At that price, the deal would cost at least $13 billion, the most for a biotechnology or pharmaceutical deal since Sanofi agreed to buy orphan drugmaker Genzyme Corp. in 2010, according to data compiled by Bloomberg. The cash bid was ultimately raised to about $20 billion.
Given its position in the market for rare disease treatments after acquiring Genzyme, Sanofi could be among large pharmaceutical companies interested in buying BioMarin, Nadeau of Cowen said. Glaxo or Pfizer are also potential suitors, said Lee of Janney.
Jack Cox, a spokesman for Paris-based Sanofi, and Joan Campion of New York-based Pfizer said the companies don’t comment on speculation when asked about a potential takeover of BioMarin. Representatives for London-based Glaxo didn’t respond to a request for comment.
DealReporter said in a Sept. 19 report that Roche Holding AG was lining up $15 billion in debt financing for an acquisition of BioMarin. Roche CEO Severin Schwan responded later that day, saying the company wasn’t raising funds for a deal.
“We are scratching our heads” at valuations in the biotechnology industry, Schwan said in an interview at the time. As of yesterday, the Nasdaq Biotechnology Index had gained 54 percent this year, while BioMarin rose 41 percent to add $3.7 billion to its market value.
Other potential buyers may feel the same way, said Liana Moussatos of Wedbush Inc.
“I’m sure plenty of companies would love to be able to buy” BioMarin, Moussatos, a San Francisco-based analyst, said in a phone interview. “Except it’s too expensive.”

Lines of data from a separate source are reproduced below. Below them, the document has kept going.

(** A draw times a palette length converts to an integer. *)
Lemma scaled_draw_ok rng :
  exists k, to_int (fst (next_float rng) * lit 3) = Ok k.
Proof.
  unfold next_float. destruct (next_u64 rng) as [u rng']. cbn [fst].
  apply to_int_ok. rewrite mul_spec.
  change (Prim2SF (lit 3)) with (S754_finite false 6755399441055744 (-51)).
  pose proof (low_bits_range u) as Hu.
  destruct (Z.eq_dec (Z.land u 0xFFFFFFFF) 0) as [-> | Hn].
  - change (Prim2SF (int_truediv 0 0xFFFFFFFF)) with (S754_zero false). exact I.
  - destruct (int_truediv_shape (Z.land u 0xFFFFFFFF) ltac:(lia))
      as (m & e & E & Hm & He).
    rewrite E. unfold SF64mul, SFmul.
    apply binary_round_aux_finite; [lia | lia |].
    cbn [Zdigits2].
    assert (Zpos (digits2_pos (m * 6755399441055744)) <= 106).
    { apply digits2_le. rewrite Pos2Z.inj_mul.
      change (2 ^ 106) with (2 ^ 53 * 2 ^ 53).
      apply Z.mul_lt_mono_nonneg; lia. }
    lia.
Qed.

Lemma palette_of_length ct : List.length (palette_of ct) = 3%nat.
Proof.
  unfold palette_of.
  destruct (String.eqb ct "creature"); [reflexivity |].
  destruct (String.eqb ct "vegetation"); [reflexivity |].
  destruct (String.eqb ct "mineral"); reflexivity.
Qed.











Lemma bind_print {B} l (k : unit -> Py B) w :
  bind (print l) k w = k tt (w ++ [l]).
Proof. reflexivity. Qed.

Lemma bind_lift_ok {A B} (a : A) (k : A -> Py B) w :
  bind (lift (Ok a)) k w = k a w.
Proof. reflexivity. Qed.


End EmptyRun.



(** C8, as stated, fails: for chunk (0, 0, 0) the sphere of the content
    node is centred at (32, 32, 0), not at the chunk centre (32, 32, 32):
    the z coordinate is [cz * 64], without the half chunk. *)
Lemma bounding_sphere_counterexample :
  res_map content_spheres
    (outcome (layer_5_world_integration sample_config
                                        empty_mesh empty_assets []))
  = Ok [ {| Sphere.cx := 32; Sphere.cy := 32; Sphere.cz := 0;
            Sphere.radius := 45 |} ]
  /\ 0 <> 0 * 64 + 32.
Proof. split; [vm_compute; reflexivity | lia]. Qed.
(** Every accepted method is in the map under its name; a method that
    fails a test is not, unless another method has its name. *)
Lemma RegisterMethods_complete ms m :
  NoDup (MName <$> ms) -> m ∈ ms ->
  RegisterMethods ms !! MName m =
  if accepted m then Some (entry m) else None.
Proof.
  intros Hnd Hin.
  destruct (RegisterMethods ms !! MName m) as [mt|] eqn:Hl.
  - apply RegisterMethods_sound in Hl as (m' & Hin' & Hname & Hacc & ->).
    assert (m' = m) as ->.
    { apply list_elem_of_lookup in Hin as [i Hi].
      apply list_elem_of_lookup in Hin' as [j Hj].
      assert (i = j) as ->; [|congruence].
      eapply NoDup_lookup; [exact Hnd| |];
        rewrite list_lookup_fmap; [by rewrite Hi | rewrite Hj; cbn; by rewrite Hname]. }
    by rewrite Hacc.
  - destruct (accepted m) eqn:Hacc; [|done]. exfalso.
    revert Hl. unfold RegisterMethods. clear Hnd.
    induction ms as [|m' ms IH] using rev_ind; [by apply elem_of_nil in Hin|].
    rewrite foldl_app. cbn [foldl]. rewrite RegisterMethods_body_eq.
    apply elem_of_app in Hin as [Hin|Hin%list_elem_of_singleton].
    + destruct (accepted m'); [|by auto].
      destruct (decide (MName m' = MName m)) as [->|Hne].
      * by rewrite lookup_insert_eq.
      * rewrite lookup_insert_ne by done. by auto.
    + subst m'. by rewrite Hacc, lookup_insert_eq.
Qed.

End RegistryProps.

(** C1. [RegisterMethods] does not test the kind of the reply type: the
    method [func (t T) Sum(arg int, reply int) error], whose reply is not a
    pointer, is stored in the method map, whatever [IsExported] is; and
    [NewReplyv] panics on the stored entry. *)
Theorem RegisterMethods_keeps_value_reply `{GoLib} :
  let T := reflect.Defined "main" "T" reflect.StructLit in
  let Sum := {| reflect.MName := "Sum";
                reflect.In := [T; reflect.intType; reflect.intType];
                reflect.Out := [reflect.errorType] |} in
  exists mt,
    service.RegisterMethods [Sum] !! "Sum" = Some mt /\
    service.ReplyType mt = reflect.intType /\
    reflect.kind (service.ReplyType mt) <> reflect.Ptr /\
    service.NewReplyv mt = None.
Proof.
  intros T Sum. exists (service.entry Sum).
  split; [|by repeat split].
  unfold service.RegisterMethods. cbn [foldl].
  rewrite RegisterMethods_body_eq.
  assert (service.accepted Sum = true) as ->; [|by rewrite lookup_insert_eq].
  unfold service.accepted, service.isExportedOrBuiltinType.
  cbn. by rewrite !orb_true_r.
Qed.

(** C8. Registering a receiver whose service name is already in the
    registry returns the error "rpc: service already defined: <name>" and
    the registry is the same, the stored service included; under a name that
    is not there, the service is stored and no error is returned. *)
Theorem Register_duplicate_or_fresh `{GoLib}
    (s : server.Server) (rcvr : reflect.Receiver) (svc : service.Service) :
  service.NewService rcvr = inl svc ->
  (forall old, server.serviceMap s !! service.SName svc = Some old ->
     server.Register s rcvr =
       inl (s, Some ("rpc: service already defined: " +:+ service.SName svc)))
  /\
  (server.serviceMap s !! service.SName svc = None ->
     server.Register s rcvr =
       inl ({| server.serviceMap :=
                 <[service.SName svc := svc]> (server.serviceMap s) |}, None)).
Proof.
  intros Hnew. unfold server.Register, server.LoadOrStore. rewrite Hnew.
  split.
  - intros old ->. by destruct s.
  - by intros ->.
Qed.

Lemma Register_duplicate_or_fresh_witness :
  let Foo := reflect.Defined "main" "Foo" reflect.StructLit in
  let rcvr := {| reflect.rType := reflect.PtrTo Foo; reflect.rMethods := [] |} in
  let svc := {| service.SName := "Foo"; service.Typ := reflect.PtrTo Foo;
                service.Rcvr := rcvr; service.Method := ∅ |} in
  let s := {| server.serviceMap := {[ "Foo" := svc ]} |} in
  @service.NewService ascii_lib rcvr = inl svc /\
  @server.Register ascii_lib s rcvr =
    inl (s, Some "rpc: service already defined: Foo") /\
  @server.Register ascii_lib server.NewServer rcvr = inl (s, None).
Proof.
  intros Foo rcvr svc s.
  pose proof (@Register_duplicate_or_fresh ascii_lib s rcvr svc eq_refl) as [Hdup _].
  pose proof (@Register_duplicate_or_fresh ascii_lib server.NewServer rcvr svc eq_refl)
    as [_ Hnew].
  split; [reflexivity|]. split.
  - apply (Hdup svc). reflexivity.
  - apply Hnew. reflexivity.
Defined.

(** C9. [findService] splits the identifier at its last dot. Without a dot
    it fails with the ill-formed error. With the identifier [sn.mn], [mn]
    holding no dot: a service name [sn] that is not in the registry gives the
    can't-find-service error, a method name [mn] that is not in the method
    map of the service gives the can't-find-method error, and otherwise the
    service and the method type are returned with no error. *)
Theorem findService_cases (s : server.Server) (serviceMethod : string) :
  (has_dot serviceMethod = false ->
     server.findService s serviceMethod =
       (None, None,
        Some ("rpc server: service/method request ill-formed: " +:+ serviceMethod)))
  /\
  (forall sn mn,
     serviceMethod = sn +:+ "." +:+ mn -> has_dot mn = false ->
     server.findService s serviceMethod =
       match server.serviceMap s !! sn with
       | None => (None, None, Some ("rpc server: can't find service " +:+ sn))
       | Some svc =>
           match service.Method svc !! mn with
           | None => (Some svc, None, Some ("rpc server: can't find method " +:+ mn))
           | Some mtype => (Some svc, Some mtype, None)
           end
       end).
Proof.
  split.
  - intros Hno. unfold server.findService, LastIndex.
    by rewrite LastIndex_from_no_dot.
  - intros sn mn -> Hmn. unfold server.findService.
    destruct (split_at_last_dot sn mn Hmn) as (Hidx & Hsn & Hmn').
    cbv zeta in Hidx, Hsn, Hmn'. rewrite Hsn, Hmn', Hidx.
    assert ((Z.of_nat (String.length sn) <? 0) = false) as -> by lia.
    reflexivity.
Qed.
(** * A media gallery over the filesystem: [server.js]

    Shallow embedding of the upload / listing / deletion handlers of
    [server.js] (an Express application storing uploads in the directory
    [anhkiniem] next to the script), together with the library functions
    they call: [String.prototype.split], [Array.prototype.join],
    [String.prototype.replace] with [/\s+/g], [path.extname], [path.join],
    the synchronous [fs] calls and the parts of multer's single-file upload
    that decide the response. *)

From Stdlib Require Import List ZArith NArith Lia Bool String Ascii.
From Stdlib Require Import Permutation Sorted.
From Stdlib Require Decimal DecimalN.
Import ListNotations.

Local Open Scope Z_scope.

(** ** JavaScript strings

    A JavaScript string is a sequence of UTF-16 code units; [split],
    [replace] without the [u] flag and [path.extname] all work on code
    units. *)

Definition jsstring := list N.

(** An ASCII literal of the source, as code units. *)
Fixpoint lit (s : string) : jsstring :=
  match s with
  | EmptyString => []
  | String c s' => N_of_ascii c :: lit s'
  end.

Fixpoint str_eqb (a b : jsstring) : bool :=
  match a, b with
  | [], [] => true
  | x :: a', y :: b' => N.eqb x y && str_eqb a' b'
  | _, _ => false
  end.

(** [Array.prototype.includes] on an array of strings. *)
Definition includes (l : list jsstring) (s : jsstring) : bool :=
  existsb (str_eqb s) l.

Definition CHAR_HYPHEN : N := 45%N.
Definition CHAR_DOT : N := 46%N.
Definition CHAR_FORWARD_SLASH : N := 47%N.
Definition CHAR_UNDERSCORE : N := 95%N.

(** [s.split(sep)] for a separator of one code unit: never empty, and
    [''.split(sep)] is [['']]. *)
Fixpoint split (sep : N) (s : jsstring) : list jsstring :=
  match s with
  | [] => [[]]
  | c :: s' =>
      if N.eqb c sep then [] :: split sep s'
      else match split sep s' with
           | [] => [[c]]
           | h :: t => (c :: h) :: t
           end
  end.
(** * Windowed statistics counters (torch/csrc/monitor/counters.h)

    A shallow embedding of [Stat<T>], [IntervalStat<T>] and
    [FixedCountStat<T>] together with the properties of the aggregation
    core: window accumulation, window closing policies, event emission
    and the finalised snapshot returned by [get()].

    Conventions of the embedding.
    - [int64_t] and [uint64_t] are [Z] with the wrap-around written out
      ([wrap64], [wrapu64]).
    - The template parameter [T] is a type with an instance of [Numeric];
      the instance [Int64] is [Stat<int64_t>].
    - [std::bitset<NUM_AGGREGATIONS>] is a [Z] read with [Z.testbit].
    - [std::unordered_map] is stdpp's [gmap].
    - Member functions are state transformers over the object and the
      outside world (clocks, event sink, registry): the monad [M].
    - [mu_] is not modelled: every member function runs as one atomic
      step, which is what holding the lock for its whole body gives. *)

From Stdlib Require Import ZArith Lia Permutation.
From stdpp Require Import gmap strings list fin_maps.

Local Open Scope Z_scope.

(** ** Machine integers *)

(** Two's complement reduction to the range of [int64_t]. *)
Definition wrap64 (z : Z) : Z := (z + 2 ^ 63) mod 2 ^ 64 - 2 ^ 63.

(** Reduction to the range of [uint64_t]. *)
Definition wrapu64 (z : Z) : Z := z mod 2 ^ 64.

Definition INT64_MAX : Z := 2 ^ 63 - 1.
Definition INT64_MIN : Z := - 2 ^ 63.

Definition in_int64 (z : Z) : Prop := INT64_MIN <= z <= INT64_MAX.

(** ** Aggregations (lines 14-36) *)

Definition NUM_AGGREGATIONS : Z := 7.

Inductive Aggregation : Set :=
  | NONE | VALUE | MEAN | COUNT | SUM | MAX | MIN.

(** The enumerator values. *)
Definition Aggregation_value (a : Aggregation) : Z :=
  match a with
  | NONE => 0 | VALUE => 1 | MEAN => 2 | COUNT => 3
  | SUM => 4 | MAX => 5 | MIN => 6
  end.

BioMarin trades at about 17 times its trailing 12-month revenue of $534 million, compared with the price-sales multiple of almost 5 times paid in the acquisition of Genzyme. In 2016, BioMarin is projected to post its first profit in six years, analysts’ estimates show.
With large pharmaceutical companies more willing to pay up for biotechnology targets with proven products and fewer risks, the advisory committee’s backing of Vimizim may help ease those concerns, said Christopher Raymond of Baird.
BioMarin is “right in the wheelhouse of attractiveness in terms of being in the rare disease space,” Raymond, a Chicago-based analyst, said in a phone interview. A takeover “is absolutely a possibility.”